Photoablation with the Aurolase System Reduces T Cell Exhaustion and Synergizes with Immunotherapies in Lymphoma

Introduction: Immunotherapy is less active in non-Hodgkin lymphoma due to immune evasion from the tumor microenvironment. For diffuse large B cell lymphoma (DLBCL), the overall response rates (ORR) for immune checkpoint inhibitors (ICIs) were low (4-18%). Bispecific antibodies (BiAb), such as FDA-approved Epcoritamab and Glofitamab, had a complete response (CR) rate of 39% for DLBCL. Methods that alter local and systemic immune microenvironments are needed to improve the response to immunotherapy. Unlike radiation, photothermal therapy (PTT) can generate a strong T-cell activation signal. PTT is created by irradiating specially designed gold nanoparticles with near-infrared (NIR) light. The nanoparticles absorb the light and transfer the energy into heat, leading to very localized ablations. The local high heat stimulates a cascade of pro-inflammatory cytokines, including IL-6, IL-1β, TNF-α, G-CSF, GM-CSF, and CCL2. We previously found that PTT with toll-like receptor 9 agonists had a significantly higher CD8 to CD4 ratio, cytotoxic T cell to regulatory T cell ratio, and effector memory T cells in a murine lymphoma model. The AuroLase system, which uses silica gold nanoshells and an FDA-cleared laser, has been undergoing clinical trials for various solid tumors. Here, we explore the systemic immune effects of the PTT device in a lymphoma murine model and evaluate its synergistic effects with ICIs and BiAbs.

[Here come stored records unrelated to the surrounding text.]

Definition header_del (k : string) (r : response) : response :=
  set_handlerHeader (delete (CanonicalMIMEHeaderKey k) (handlerHeader r)) r.

(** [checkWriteHeaderCode]. *)
Definition valid_code (code : Z) : bool := (100 <=? code) && (code <=? 999).

Definition informational (code : Z) : bool :=
  (100 <=? code) && (code <=? 199) && negb (code =? StatusSwitchingProtocols).

(** [response.WriteHeader]. *)
Definition write_header (code : Z) (r : response) : result RWPanic response :=
  if negb (valid_code code) then Err (InvalidWriteHeaderCode code)
  else if informational code then
    Ok (mkResponse (handlerHeader r) (wroteHeader r) (status r) (sentHeader r)
                   (interim r ++ [(code, handlerHeader r)]) (body r))
  else if wroteHeader r then Ok r
  else Ok (mkResponse (handlerHeader r) true code (handlerHeader r) (interim r) (body r)).

(** [bodyAllowedForStatus]. *)
Definition bodyAllowedForStatus (code : Z) : bool :=
  negb ((100 <=? code) && (code <=? 199)) && negb (code =? StatusNoContent) &&
  negb (code =? StatusNotModified).

(** The header written for the implicit [WriteHeader(StatusOK)]. *)
Definition ensure_header (r : response) : response :=
  if wroteHeader r then r
  else mkResponse (handlerHeader r) true StatusOK (handlerHeader r) (interim r) (body r).

(** [response.Write]. *)
Definition write (data : list Z) (r : response) : (Z * option RWError) * response :=
  let r := ensure_header r in
  match data with
  | [] => ((0, None), r)
  | _ =>
    if bodyAllowedForStatus (status r) then
      ((Z.of_nat (length data), None),
       mkResponse (handlerHeader r) (wroteHeader r) (status r) (sentHeader r) (interim r) (body r ++ data))
    else ((0, Some ErrBodyNotAllowed), r)
  end.
(* ===== verification/Interference.v ===== *)
(** * Rely and guarantee: reasoning about one goroutine among others

    A goroutine of [Concurrent.v] owns the objects it has allocated (its
    footprint [fp]: sets of locations in the three heaps of the [Store]).
    Between two of its steps the others may run: they allocate, they
    write only objects they own, and they never write an object that
    existed when the goroutines started (the snapshot [b]).  That is the
    [rely] of a goroutine; its own steps must keep the [guar]antee:
    change only objects it owns, or new ones.

    [wpr Ev p Q O st]: from [st], owning [O], the program [p] runs to a
    result [a] with [Q a] whatever the others do in between, never
    panics, and every time it calls its transport the request it hands
    over satisfies [Ev].  [pool_inv] combines one such judgment per
    goroutine with disjoint footprints; [pool_steps_inv] shows that it
    holds along every interleaving ([cstep]) and that every transport
    call of the run satisfies its goroutine's [Ev]: the rely-guarantee
    argument, once for any pool of goroutines. *)

From S2P Require Import Prelude GoStrings GoHeap Base64 Http HttpProofs Concurrent.

(** ** Footprints *)

Record fp := mkFp { fa : loc → Prop; fm : loc → Prop; fr : loc → Prop }.

Definition fp_empty : fp := mkFp (λ _, False) (λ _, False) (λ _, False).

Definition fp_union (X Y : fp) : fp :=
  mkFp (λ l, fa X l ∨ fa Y l) (λ l, fm X l ∨ fm Y l) (λ l, fr X l ∨ fr Y l).

(** The objects allocated from [st] to [st']. *)
Definition fp_new (st st' : Store) : fp :=
  mkFp (λ l, next (arrays st) ≤ l < next (arrays st'))%positive
       (λ l, next (maps st) ≤ l < next (maps st'))%positive
       (λ l, next (requests st) ≤ l < next (requests st'))%positive.

Definition fp_disj (X Y : fp) : Prop :=
  (∀ l, fa X l → fa Y l → False) ∧ (∀ l, fm X l → fm Y l → False) ∧ (∀ l, fr X l → fr Y l → False).

(** Every object of [X] was allocated after [b], and before [st]. *)
Definition fp_within (b st : Store) (X : fp) : Prop :=
  (∀ l, fa X l → next (arrays b) ≤ l < next (arrays st))%positive ∧
  (∀ l, fm X l → next (maps b) ≤ l < next (maps st))%positive ∧
  (∀ l, fr X l → next (requests b) ≤ l < next (requests st))%positive.

(** The objects of [X] are as they were. *)
Definition keeps (X : fp) (st st' : Store) : Prop :=
  (∀ l, fa X l → load l (arrays st') = load l (arrays st)) ∧
  (∀ l, fm X l → load l (maps st') = load l (maps st)) ∧
  (∀ l, fr X l → load l (requests st') = load l (requests st)).

(** Only objects of [X], or new ones, have changed. *)
Definition writes_in (X : fp) (st st' : Store) : Prop :=
  sge st' st ∧
  (∀ l, ¬ fa X l → (l < next (arrays st))%positive → load l (arrays st') = load l (arrays st)) ∧
  (∀ l, ¬ fm X l → (l < next (maps st))%positive → load l (maps st') = load l (maps st)) ∧
  (∀ l, ¬ fr X l → (l < next (requests st))%positive → load l (requests st') = load l (requests st)).

(** ** The judgment *)

Section Logic.
(** The store when the goroutines start. *)
Context (b : Store).

(** What the other goroutines may do while one owns [O]. *)
Definition rely (O : fp) (st st' : Store) : Prop :=
  store_wf st' ∧ sframe b st st' ∧ keeps O st st'.

(** What each step of a goroutine that owns [O] must keep. *)
Definition guar (O : fp) (st st' : Store) : Prop := store_wf st' ∧ writes_in O st st'.

Context {A : Type} (Ev : sent → Prop).

Fixpoint wpr (p : prog A) (Q : A → fp → Store → Prop) (O : fp) (st : Store) : Prop :=
  match p with
  | Ret a => ∀ st', rely O st st' → Q a O st'
  | Act m k => ∀ st0, rely O st st0 →
      ∃ x st1, m st0 = Ok (x, st1) ∧ guar O st0 st1 ∧ wpr (k x) Q (fp_union O (fp_new st0 st1)) st1
  | Call d r k => ∀ st0, rely O st st0 →
      (∃ sv, sent_view st0 r = Some sv ∧ Ev sv) ∧
      ∃ x st1, RoundTrip_op d r st0 = Ok (x, st1) ∧ guar O st0 st1 ∧
               wpr (k x) Q (fp_union O (fp_new st0 st1)) st1
  end.

End Logic.

(** ** Goroutines with disjoint footprints *)

Definition pool_inv {A} (b : Store) (Evs : nat → sent → Prop) (Qs : nat → A → fp → Store → Prop)
    (ts : list (prog A)) (st : Store) : Prop :=
  store_wf st ∧ sge st b ∧ ∃ Os : list fp, length Os = length ts ∧
    (∀ i O, Os !! i = Some O → fp_within b st O) ∧
    (∀ i j O O', i ≠ j → Os !! i = Some O → Os !! j = Some O' → fp_disj O O') ∧
    (∀ i p O, ts !! i = Some p → Os !! i = Some O → wpr b (Evs i) p (Qs i) O st).

(** A transport call of the run was handed what its goroutine promised. *)
Definition event_ok (Evs : nat → sent → Prop) (ev : event) : Prop :=
  ∃ sv, ev_sent ev = Some sv ∧ Evs (ev_tid ev) sv.

(** ** Rely and guarantee *)

Section Rules.
Context (b : Store).

Lemma rely_refl O st : store_wf st → rely b O st st.
Proof. intros Hwf. split_and!; [done | apply sframe_refl | done..]. Qed.

Lemma rely_trans O st1 st2 st3 : rely b O st1 st2 → rely b O st2 st3 → rely b O st1 st3.
Proof.
  intros (_ & Hf12 & Ha & Hm & Hr) (Hwf & Hf23 & Ha' & Hm' & Hr').
  split; [done|]. split; [by eapply sframe_trans|]. split_and!; intros l Hl.
  - by rewrite Ha', Ha.
  - by rewrite Hm', Hm.
  - by rewrite Hr', Hr.
Qed.

Lemma within_sge st st' O : fp_within b st O → sge st' st → fp_within b st' O.
Proof. intros (Ha & Hm & Hr) (? & ? & ?). split_and!; intros l Hl; [apply Ha in Hl|apply Hm in Hl|apply Hr in Hl]; lia. Qed.

(** The step of one goroutine is, for another, a step of the others. *)
Lemma guar_rely Oi Oj st st' :
  sge st b → fp_within b st Oi → fp_within b st Oj → fp_disj Oi Oj → guar Oj st st' → rely b Oi st st'.
Proof.
  intros (Ba & Bm & Br) (Hia & Him & Hir) (Hja & Hjm & Hjr) (Da & Dm & Dr)
         (Hwf & (Ga & Gm & Gr) & Wa & Wm & Wr).
  split; [done|]. split; [split_and!; split; try lia|split_and!].
  - intros l Hl. apply Wa; [intros Hj%Hja|]; lia.
  - intros l Hl. apply Wm; [intros Hj%Hjm|]; lia.
  - intros l Hl. apply Wr; [intros Hj%Hjr|]; lia.
  - intros l Hl. apply Wa; [by intros Hj; apply (Da l)|]. apply Hia in Hl. lia.
  - intros l Hl. apply Wm; [by intros Hj; apply (Dm l)|]. apply Him in Hl. lia.
  - intros l Hl. apply Wr; [by intros Hj; apply (Dr l)|]. apply Hir in Hl. lia.
Qed.

Lemma within_step O st st' :
  sge st b → fp_within b st O → guar O st st' → fp_within b st' (fp_union O (fp_new st st')).
Proof.
  intros (Ba & Bm & Br) (Ha & Hm & Hr) (_ & (Ga & Gm & Gr) & _).
  split_and!; intros l [Hl|Hl]; cbn in *; try (apply Ha in Hl || apply Hm in Hl || apply Hr in Hl); lia.
Qed.

Lemma fp_disj_sym X Y : fp_disj X Y → fp_disj Y X.
Proof. intros (Da & Dm & Dr). split_and!; intros l ??; eauto. Qed.

(** What one goroutine allocates is disjoint from what another owns. *)
Lemma disj_step Oi Oj st st' :
  fp_within b st Oi → fp_disj Oi Oj → fp_disj Oi (fp_union Oj (fp_new st st')).
Proof.
  intros (Ha & Hm & Hr) (Da & Dm & Dr).
  split_and!; intros l Hl [Hj|Hj]; cbn in *; eauto;
    [apply Ha in Hl|apply Hm in Hl|apply Hr in Hl]; lia.
Qed.

Lemma wpr_stable {A} Ev (p : prog A) Q O st st' :
  wpr b Ev p Q O st → rely b O st st' → wpr b Ev p Q O st'.
Proof. destruct p; cbn; intros Hw Hr st0 Hr0; apply Hw; by eapply rely_trans. Qed.

(** The guarantee keeps every object older than [b]. *)
Lemma guar_sframe O st st' : sge st b → fp_within b st O → guar O st st' → sframe b st st'.
Proof.
  intros Hb Hw Hg. assert (fp_within b st fp_empty) as He by (split_and!; done).
  apply (guar_rely fp_empty O st st') in Hg as (_ & Hf & _); [done..|].
  split_and!; by intros l [].
Qed.
End Rules.

(** ** The pool *)

Section Pool.
Context (b : Store) {A : Type} (Evs : nat → sent → Prop) (Qs : nat → A → fp → Store → Prop).

(** After a step of goroutine [i], which owned [O], the invariant holds
    again with [i] owning what it allocated too. *)
Lemma pool_own_step Os (ts : list (prog A)) st st1 i O p :
  store_wf st → sge st b → length Os = length ts →
  (∀ i O, Os !! i = Some O → fp_within b st O) →
  (∀ i j O O', i ≠ j → Os !! i = Some O → Os !! j = Some O' → fp_disj O O') →
  (∀ i p O, ts !! i = Some p → Os !! i = Some O → wpr b (Evs i) p (Qs i) O st) →
  Os !! i = Some O → guar O st st1 → wpr b (Evs i) p (Qs i) (fp_union O (fp_new st st1)) st1 →
  pool_inv b Evs Qs (<[i := p]> ts) st1 ∧ sframe b st st1.
Proof.
  intros Hwf Hb Hlen Hin Hdisj Hwp HO Hg Hw.
  pose proof (Hin i O HO) as HinO.
  assert (sge st1 st) as Hge by apply Hg.
  split; [|by eapply guar_sframe].
  split; [apply Hg|]. split; [by eapply sge_trans|].
  exists (<[i := fp_union O (fp_new st st1)]> Os). split_and!.
  - by rewrite !length_insert.
  - intros j Oj Hj. destruct (decide (i = j)) as [<-|Hne].
    + rewrite list_lookup_insert_eq in Hj by (eapply lookup_lt_Some; done). injection Hj as <-.
      by apply within_step.
    + rewrite list_lookup_insert_ne in Hj by done. apply (within_sge b st); [by eauto|done].
  - intros j1 j2 O1 O2 Hne H1 H2.
    destruct (decide (i = j1)) as [<-|Hne1]; [|destruct (decide (i = j2)) as [<-|Hne2]].
    + rewrite list_lookup_insert_eq in H1 by (eapply lookup_lt_Some; done).
      rewrite list_lookup_insert_ne in H2 by done. injection H1 as <-.
      apply fp_disj_sym, (disj_step b _ _ st); [by eapply Hin|]. by apply (Hdisj j2 i).
    + rewrite list_lookup_insert_eq in H2 by (eapply lookup_lt_Some; done).
      rewrite list_lookup_insert_ne in H1 by done. injection H2 as <-.
      apply (disj_step b _ _ st); [by eapply Hin|]. by apply (Hdisj j1 i).
    + rewrite list_lookup_insert_ne in H1, H2 by done. by apply (Hdisj j1 j2).
  - intros j q Oj Hq Hj. destruct (decide (i = j)) as [<-|Hne].
    + rewrite list_lookup_insert_eq in Hq by (rewrite <- Hlen; eapply lookup_lt_Some; done).
      rewrite list_lookup_insert_eq in Hj by (eapply lookup_lt_Some; done).
      by injection Hq as <-; injection Hj as <-.
    + rewrite list_lookup_insert_ne in Hq by done. rewrite list_lookup_insert_ne in Hj by done.
      eapply wpr_stable; [by eapply Hwp|]. apply (guar_rely b Oj O st st1); [done | by eapply Hin | by eapply Hin | | done].
      by apply (Hdisj j i).
Qed.

(** One step of any goroutine keeps the invariant, keeps every object
    older than [b], and a transport call is handed what its goroutine
    promised. *)
Lemma pool_inv_step (ts : list (prog A)) st e c' :
  pool_inv b Evs Qs ts st → cstep (Live ts st) e c' →
  ∃ ts' st', c' = Live ts' st' ∧ pool_inv b Evs Qs ts' st' ∧ sframe b st st' ∧
             Forall (event_ok Evs) (opt_list e).
Proof.
  intros (Hwf & Hb & Os & Hlen & Hin & Hdisj & Hwp) [i Hs]. unfold step_thread in Hs.
  destruct (ts !! i) as [p|] eqn:Hi; [|done].
  destruct (lookup_lt_is_Some_2 Os i) as [O HO]; [rewrite Hlen; by eapply lookup_lt_Some|].
  pose proof (Hwp i p O Hi HO) as Hw.
  destruct p as [a|B m k|d r k]; [done| |].
  - destruct (Hw st (rely_refl b O st Hwf)) as (x & st1 & Hm & Hg & Hk).
    rewrite Hm in Hs. injection Hs as <- <-.
    edestruct pool_own_step as [Hinv Hf]; [exact Hwf | done..|].
    do 2 eexists. split_and!; [done | exact Hinv | done | constructor].
  - destruct (Hw st (rely_refl b O st Hwf)) as ((sv & Hsv & Hev) & x & st1 & Hm & Hg & Hk).
    rewrite Hm in Hs. injection Hs as <- <-.
    edestruct pool_own_step as [Hinv Hf]; [exact Hwf | done..|].
    do 2 eexists. split_and!; [done | exact Hinv | done |].
    constructor; [|constructor]. by exists sv.
Qed.

(** Along every run: no panic, every object older than [b] kept, and
    every transport call handed what its goroutine promised. *)
Lemma pool_steps_inv (ts : list (prog A)) st tr c :
  pool_inv b Evs Qs ts st → steps (Live ts st) tr c →
  ∃ ts' st', c = Live ts' st' ∧ pool_inv b Evs Qs ts' st' ∧ sframe b st st' ∧ Forall (event_ok Evs) tr.
Proof.
  intros Hinv Hs. remember (Live ts st) as c0 eqn:Hc0. revert ts st Hinv Hc0.
  induction Hs as [c|c e c' tr c'' Hstep Hs IH]; intros ts st Hinv ->.
  - do 2 eexists. split_and!; [done | done | apply sframe_refl | constructor].
  - destruct (pool_inv_step ts st e c' Hinv Hstep) as (ts1 & st1 & -> & Hinv1 & Hf1 & He).
    destruct (IH ts1 st1 Hinv1 eq_refl) as (ts2 & st2 & -> & Hinv2 & Hf2 & Htr).
    do 2 eexists. split_and!; [done | done | by eapply sframe_trans | by apply Forall_app].
Qed.

(** A goroutine that has returned [a] has [Q a]. *)
Lemma pool_inv_returned (ts : list (prog A)) st i a :
  pool_inv b Evs Qs ts st → ts !! i = Some (Ret a) → ∃ O, Qs i a O st.
Proof.
  intros (Hwf & Hb & Os & Hlen & Hin & Hdisj & Hwp) Hi.
  destruct (lookup_lt_is_Some_2 Os i) as [O HO]; [rewrite Hlen; by eapply lookup_lt_Some|].
  exists O. apply (Hwp i _ O Hi HO). by apply rely_refl.
Qed.

End Pool.

(** ** Rules of [wpr] *)

Section WprRules.
Context (b : Store) {A : Type} (Ev : sent → Prop).

Lemma wpr_bind {B} (p : prog B) (f : B → prog A) Q O st :
  store_wf st → wpr b Ev p (λ x O' st', wpr b Ev (f x) Q O' st') O st → wpr b Ev (p ≫= f) Q O st.
Proof.
  revert O st. induction p as [a|C m k IH|d r k IH]; intros O st Hwf H; cbn in H |- *.
  - apply H. by apply rely_refl.
  - intros st0 Hr. destruct (H st0 Hr) as (x & st1 & Hm & Hg & Hw).
    exists x, st1. split_and!; [done | done |]. apply IH; [apply Hg | done].
  - intros st0 Hr. destruct (H st0 Hr) as (Hev & x & st1 & Hm & Hg & Hw).
    split; [done|]. exists x, st1. split_and!; [done | done |]. apply IH; [apply Hg | done].
Qed.

End WprRules.

Lemma wpr_mono b {A} (Ev Ev' : sent → Prop) (p : prog A) Q Q' O st :
  wpr b Ev p Q O st → (∀ sv, Ev sv → Ev' sv) → (∀ a O' st', Q a O' st' → Q' a O' st') →
  wpr b Ev' p Q' O st.
Proof.
  revert O st. induction p as [a|C m k IH|d r k IH]; intros O st H HE HQ; cbn in H |- *.
  - intros st' Hr. by apply HQ, H.
  - intros st0 Hr. destruct (H st0 Hr) as (x & st1 & Hm & Hg & Hw). eauto 10.
  - intros st0 Hr. destruct (H st0 Hr) as ((sv & Hsv & Hev) & x & st1 & Hm & Hg & Hw). split; [eauto|]. eauto 10.
Qed.

Section WprFrame.
(** A step that only allocates, or only reads, keeps the guarantee. *)
Lemma guar_alloc O st st' : store_wf st' → sframe st st st' → guar O st st'.
Proof.
  intros Hwf ((Ua & Na) & (Um & Nm) & (Ur & Nr)). split; [done|].
  split_and!; [split_and!; lia | ..]; intros l _ Hl; [by apply Ua|by apply Um|by apply Ur].
Qed.

(** Writing only within a footprint is writing within any larger one. *)
Lemma writes_in_mono (X Y : fp) st st' :
  (∀ l, fa X l → fa Y l) → (∀ l, fm X l → fm Y l) → (∀ l, fr X l → fr Y l) →
  writes_in X st st' → writes_in Y st st'.
Proof. intros Ha Hm Hr (Hge & Wa & Wm & Wr). split_and!; [done | ..]; intros l Hl; eauto. Qed.

End WprFrame.

Section WprAtom.
Context (b : Store) {A : Type} (Ev : sent → Prop).

(** One primitive operation, then the rest. *)
Lemma wpr_atom_bind {B} (m : M B) (k : B → prog A) Q O st :
  (∀ st0, rely b O st st0 → ∃ x st1, m st0 = Ok (x, st1) ∧ guar O st0 st1 ∧
     wpr b Ev (k x) Q (fp_union O (fp_new st0 st1)) st1) →
  wpr b Ev (atom m ≫= k) Q O st.
Proof. intros H. exact H. Qed.

Lemma wpr_bind_assoc {B C} (p : prog C) (f : C → prog B) (g : B → prog A) Q O st :
  wpr b Ev (p ≫= (λ x, f x ≫= g)) Q O st → wpr b Ev ((p ≫= f) ≫= g) Q O st.
Proof.
  revert O st. induction p as [a|D m k IH|d r k IH]; intros O st H; [exact H| |]; cbn in H |- *.
  - intros st0 Hr. destruct (H st0 Hr) as (x & st1 & Hm & Hg & Hw). eauto 10.
  - intros st0 Hr. destruct (H st0 Hr) as (Hev & x & st1 & Hm & Hg & Hw). eauto 10.
Qed.

End WprAtom.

Methods: The AuroLase system and AuroShells were provided by Nanospectra. The lymphoma model uses A20 cells implanted in Balb/c mice. Single flank tumors were used for immunophenotyping, and a dual tumor model was used to evaluate the systemic anti-lymphoma effects of PTT and combination therapies. PTT (day 0) was performed by injecting 20ul of nanoshells intratumorally and then irradiating the tumor with the laser at 4W for 30sec-1min. Spleens were collected on days (d) 1, 4, and 8 for immunophenotype by flow cytometry. For systemic immune response, we used a dual tumor model and treated the left side with PTT on d0. Anti-PD1 (aPD1) antibodies and the CD20xCD3 BiAbs were injected intraperitoneally on d1, 3, and 5.

Results: In a single tumor lymphoma model, PTT did not change the size of the spleen or the total T cell count, including CD4, CD8, and regulatory T cell (Treg), compared to tumor naïve or tumor-bearing mice. However, the treatment reduced splenocyte T cell PD1 levels on d1 & 4 post-ablation, down to the level of tumor naive mice, and returned to elevated levels by d8, similar to untreated mice. CD4 and CD8 T cell PD1 levels dropped from 3.49% to 0.78% and 28% to 0.45%, respectively, post-ablation (p<0.001). Treg PD1 levels also dropped from 11.5% to 2.4%. There was a reduction of the central memory T cells (CD44^hi CD62^hi) population on d1&4 post-ablation but started to increase by d8. The PD1 expression pattern was similar to the prior, with a reduction on d1&4 and recovery by d8. The effector memory T cells (CD44^hi CD62^lo) had an increased population by d8 with the same PD1 reduction pattern. The B cell population didn’t change, but there was an increase in B cell maturation (CD80⁺) on d1&4. As for the myeloid cells, there is a sharp increase in dendritic cell population on d1 and increased maturation/activation on d1&4. There was an increased population of macrophages on d4. There was a reduction of myeloid-derived suppressor cells on d1. In the dual tumor model, the treated tumor had a dramatic loss of tumor volume due to PTT. The untreated tumor did not have a tumor reduction with PTT alone. However, when combined with anti PD1 (aPD1) therapy with just three doses, the untreated side had significant tumor growth reduction. By day 20, the PTT+aPD1 group had a tumor size of 378 mm³, while the PTT alone and aPD1 alone groups were 1207 and 985 mm³, respectively. There was also a survival advantage with PTT+aPD1. Similarly, we found that PTT+BiAb significantly delayed tumor growth compared to PTT only. Survival data is still ongoing.

Conclusion: PTT in lymphoma is understudied and can effectively activate an anti-lymphoma response. PTT resulted in a marked reduction in PD1 expression on all T cells and activated several myeloid immune cells. We found that PTT combined with aPD1 therapy or BiAbs had improved tumor suppression in a lymphoma model. This system provides a platform and opportunity to translate PTT into the clinics.